**Aim of the task**
Please find the lines in the entries below that contain the word "Screen", and copy each one.
====== Exercise input
(* ===== verification/GuiMain.v ===== *)
(** * The graphical programs as a whole ([gui/server_gui.c], [gui/client_gui.c])

    What is left of the two programs around their windows: the columns of the lists, the
    tray icon and its menu ([gui/gui_common.c]), sharing a device by a call, the
    notifications that come while sharing is stopped, and the entry
    points, which set up the network and the USB host, open the window, run its messages
    and take everything down again.

    The run of the messages is an argument of the entry points: what [GetMessage] delivers,
    and what the threads do meanwhile, is any run of the steps of [GuiWindows]. *)

From Stdlib Require Import String.
From S2P Require Import Prelude CTypes Format Errors Log Protocol Net ProtocolIO Auth UsbHost DeviceList.
From S2P Require Import UrbQueue UrbHandler ClientManager Server GuiLayout GuiCommon GuiServer.
From S2P Require Import NetAddr Vhci Discovery RemoteDevice ClientMain.
From S2P Require GuiClient.
From S2P Require Import GuiWindows.

(** ** The columns of the lists: their titles and widths *)

Definition SRV_COL_BUSID : Z := 50.
Definition SRV_COL_VIDPID : Z := 75.
Definition SRV_COL_DESC : Z := 280.
Definition SRV_COL_STATUS : Z := 55.
Definition SRV_COL_IP : Z := 180.
Definition SRV_COL_DEVICE : Z := 150.
Definition SRV_COL_TIME : Z := 154.
Definition CLI_COL_BUSID : Z := 45.
Definition CLI_COL_VIDPID : Z := 70.
Definition CLI_COL_DESC : Z := 250.
Definition CLI_COL_STATUS : Z := 55.

(** [LV_ADDCOLUMN]: the column is inserted at [idx], or at the end. *)
Definition LV_ADDCOLUMN (idx : nat) (text : string) (width : Z) (columns : list (string * Z)) :
    list (string * Z) :=
  take idx columns ++ (text, width) :: drop idx columns.

Definition create_server_device_columns (columns : list (string * Z)) : list (string * Z) :=
  LV_ADDCOLUMN 3 "Status" SRV_COL_STATUS (LV_ADDCOLUMN 2 "Description" SRV_COL_DESC
    (LV_ADDCOLUMN 1 "VID:PID" SRV_COL_VIDPID (LV_ADDCOLUMN 0 "Bus ID" SRV_COL_BUSID columns))).

Definition create_client_columns (columns : list (string * Z)) : list (string * Z) :=
  LV_ADDCOLUMN 2 "Connected" SRV_COL_TIME (LV_ADDCOLUMN 1 "Device" SRV_COL_DEVICE
    (LV_ADDCOLUMN 0 "IP Address" SRV_COL_IP columns)).

Definition create_client_device_columns (columns : list (string * Z)) : list (string * Z) :=
  LV_ADDCOLUMN 3 "Status" CLI_COL_STATUS (LV_ADDCOLUMN 2 "Description" CLI_COL_DESC
    (LV_ADDCOLUMN 1 "VID:PID" CLI_COL_VIDPID (LV_ADDCOLUMN 0 "Bus ID" CLI_COL_BUSID columns))).

(** ** The tray icon *)

(** The array [szTip]. *)
Definition TIP_SIZE : nat := 128.

(** The part of [ctx->nid] that the program sets, and whether the icon is in the tray. *)
Record tray := { ti_uID : Z; ti_szTip : list Z; ti_shown : bool }.

Definition tray_zero : tray := {| ti_uID := 0; ti_szTip := replicate TIP_SIZE 0; ti_shown := false |}.

Definition set_tip (tip : ptr (list Z)) (szTip : list Z) : list Z :=
  match tip with Some t => strncpy szTip t (TIP_SIZE - 1) | NULL => szTip end.

(** [added]: the result of [Shell_NotifyIconW]. *)
Definition gui_tray_add (added : bool) (uID : Z) (tip : ptr (list Z)) (t : tray) : bool * tray :=
  (added, {| ti_uID := uID; ti_szTip := set_tip tip (ti_szTip tray_zero); ti_shown := added |}).

Definition gui_tray_update_tip (tip : ptr (list Z)) (t : tray) : tray :=
  {| ti_uID := ti_uID t; ti_szTip := set_tip tip (ti_szTip t); ti_shown := ti_shown t |}.

Definition gui_tray_remove (t : tray) : tray :=
  {| ti_uID := ti_uID t; ti_szTip := ti_szTip t; ti_shown := false |}.

(** An item of the menu: its command and its text; [None] is a separator. *)
Definition create_tray_menu : list (option (Z * string)) :=
  [Some (IDM_TRAY_SHOW, "Show Window"%string); None; Some (IDM_TRAY_EXIT, "Exit"%string)].

(** ** Sharing a device by a call *)

Section share.
  Context `{WideText}.

(** [ListView_SetCheckState]: when the box changes, the window is told at once, inside
    the call. *)
Definition set_check_state (index : nat) (checked : bool) (g : gui_server) : gui_server :=
  match gs_rows g !! index with
  | Some r => if Bool.eqb (row_checked r) checked then g
              else GuiServer.on_device_checkbox_changed false index checked g
  | None => g
  end.

Definition server_gui_toggle_share (index : nat) (share : bool) (g : gui_server) : gui_server :=
  let g := set_check_state index share g in
  GuiServer.on_device_checkbox_changed false index (gui_listview_get_checkbox (gs_rows g) index) g.

(** One iteration of [server_gui_stop_all], with the message that the change of the check
    box sends to the window inside it. *)
Definition stop_row (i : nat) (g : gui_server) : gui_server :=
  match gs_rows g !! i with
  | Some r =>
      let busid := column_text (row_busid r) 32 in
      let g := gs_set_list g
        (default (gs_list g) (device_list_set_shared (Some (gs_list g)) (Some busid) false).2) in
      let g := set_check_state i false g in
      gs_set_rows g (set_status_item (gs_rows g) i (share_status false))
  | None => g
  end.

(** The loop, for the [count] rows from [i] on. *)
Fixpoint stop_all_told (count i : nat) (g : gui_server) : gui_server :=
  match count with
  | O => g
  | S count => stop_all_told count (S i) (stop_row i g)
  end.
End share.

(** ** The entry points *)

Definition gui_log_config : log_config := {|
  lc_level := LOG_LEVEL_INFO; lc_targets := LOG_TARGET_CONSOLE; lc_show_timestamp := true;
  lc_show_level := true; lc_show_location := false; lc_use_colors := true; lc_log_file := [] |}.

(** Whether the log is there; neither program looks at the result of [log_init]. *)
Definition gui_log (env : log_env) : bool := error_code_eqb (start_log env gui_log_config) ERR_SUCCESS.

(** What the program has set up, apart from its window. *)
Record process := { pr_log : bool; pr_network : bool; pr_usb : bool }.

Section server_main.
  Context {N U : Type} `{Winsock N} `{WinUsb U} `{WideText} `{Screen}.

(** The exit code, what is still set up, and the window.  [registered], [created],
    [thread]: what [server_gui_init] meets; [run]: the messages until [GetMessage] gives
    0. *)
Definition server_gui_main (ie : init_env) (env : message_env) (registered created thread : bool)
    (run : server_window -> M (N * U) server_window) : M (N * U) (Z * process * server_window) :=
  let network := (network_init false (in_wsa ie)).2 in
  let '(err, usb) := usb_host_init false in
  if negb (error_code_eqb err ERR_SUCCESS)
  then mret (1, {| pr_log := gui_log (in_log ie); pr_network := network; pr_usb := usb |}, server_window_zero) else
  '(opened, w) ← lift_l (server_window_init ie env registered created thread);
  if negb opened
  then mret (1, {| pr_log := gui_log (in_log ie); pr_network := network; pr_usb := usb_host_cleanup usb |}, w) else
  w ← run (sw_show w true);
  g ← server_gui_cleanup (sw_gui w);
  mret (0, {| pr_log := false; pr_network := network_cleanup network; pr_usb := usb_host_cleanup usb |},
        sw_set_gui w g).
End server_main.

Section client_main.
  Context {N D : Type} `{Winsock N} `{VhciDriver D} `{WideText} `{Screen}.

Definition client_gui_main (ce : client_env) (env : client_message_env) (sb : rect)
    (registered created : bool) (run : client_window -> M (N * D) client_window) :
    M (N * D) (Z * process * client_window) :=
  let network := (network_init false (ce_wsa ce)).2 in
  '(opened, w) ← client_window_init ce env sb registered created;
  if negb opened
  then mret (1, {| pr_log := gui_log (ce_log ce); pr_network := network; pr_usb := false |}, w) else
  w ← run w;
  g ← GuiClient.client_gui_cleanup (cw_gui w);
  mret (0, {| pr_log := false; pr_network := network_cleanup network; pr_usb := false |},
        cw_set_gui w g).
End client_main.

(** ** Lemmas *)

Lemma update_first_again {A} (f : A -> bool) (g : A -> A) l :
  (forall x, f (g x) = f x) -> (forall x, g (g x) = g x) ->
  update_first f g (update_first f g l) = update_first f g l.
Proof.
  intros Hf Hg. induction l as [|x l IH]; simpl; [done|].
  destruct (f x) eqn:E; simpl; [by rewrite Hf, E, Hg|]. by rewrite E, IH.
Qed.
============
**Finished task**
  Context {N U : Type} `{Winsock N} `{WinUsb U} `{WideText} `{Screen}.
  Context {N D : Type} `{Winsock N} `{VhciDriver D} `{WideText} `{Screen}.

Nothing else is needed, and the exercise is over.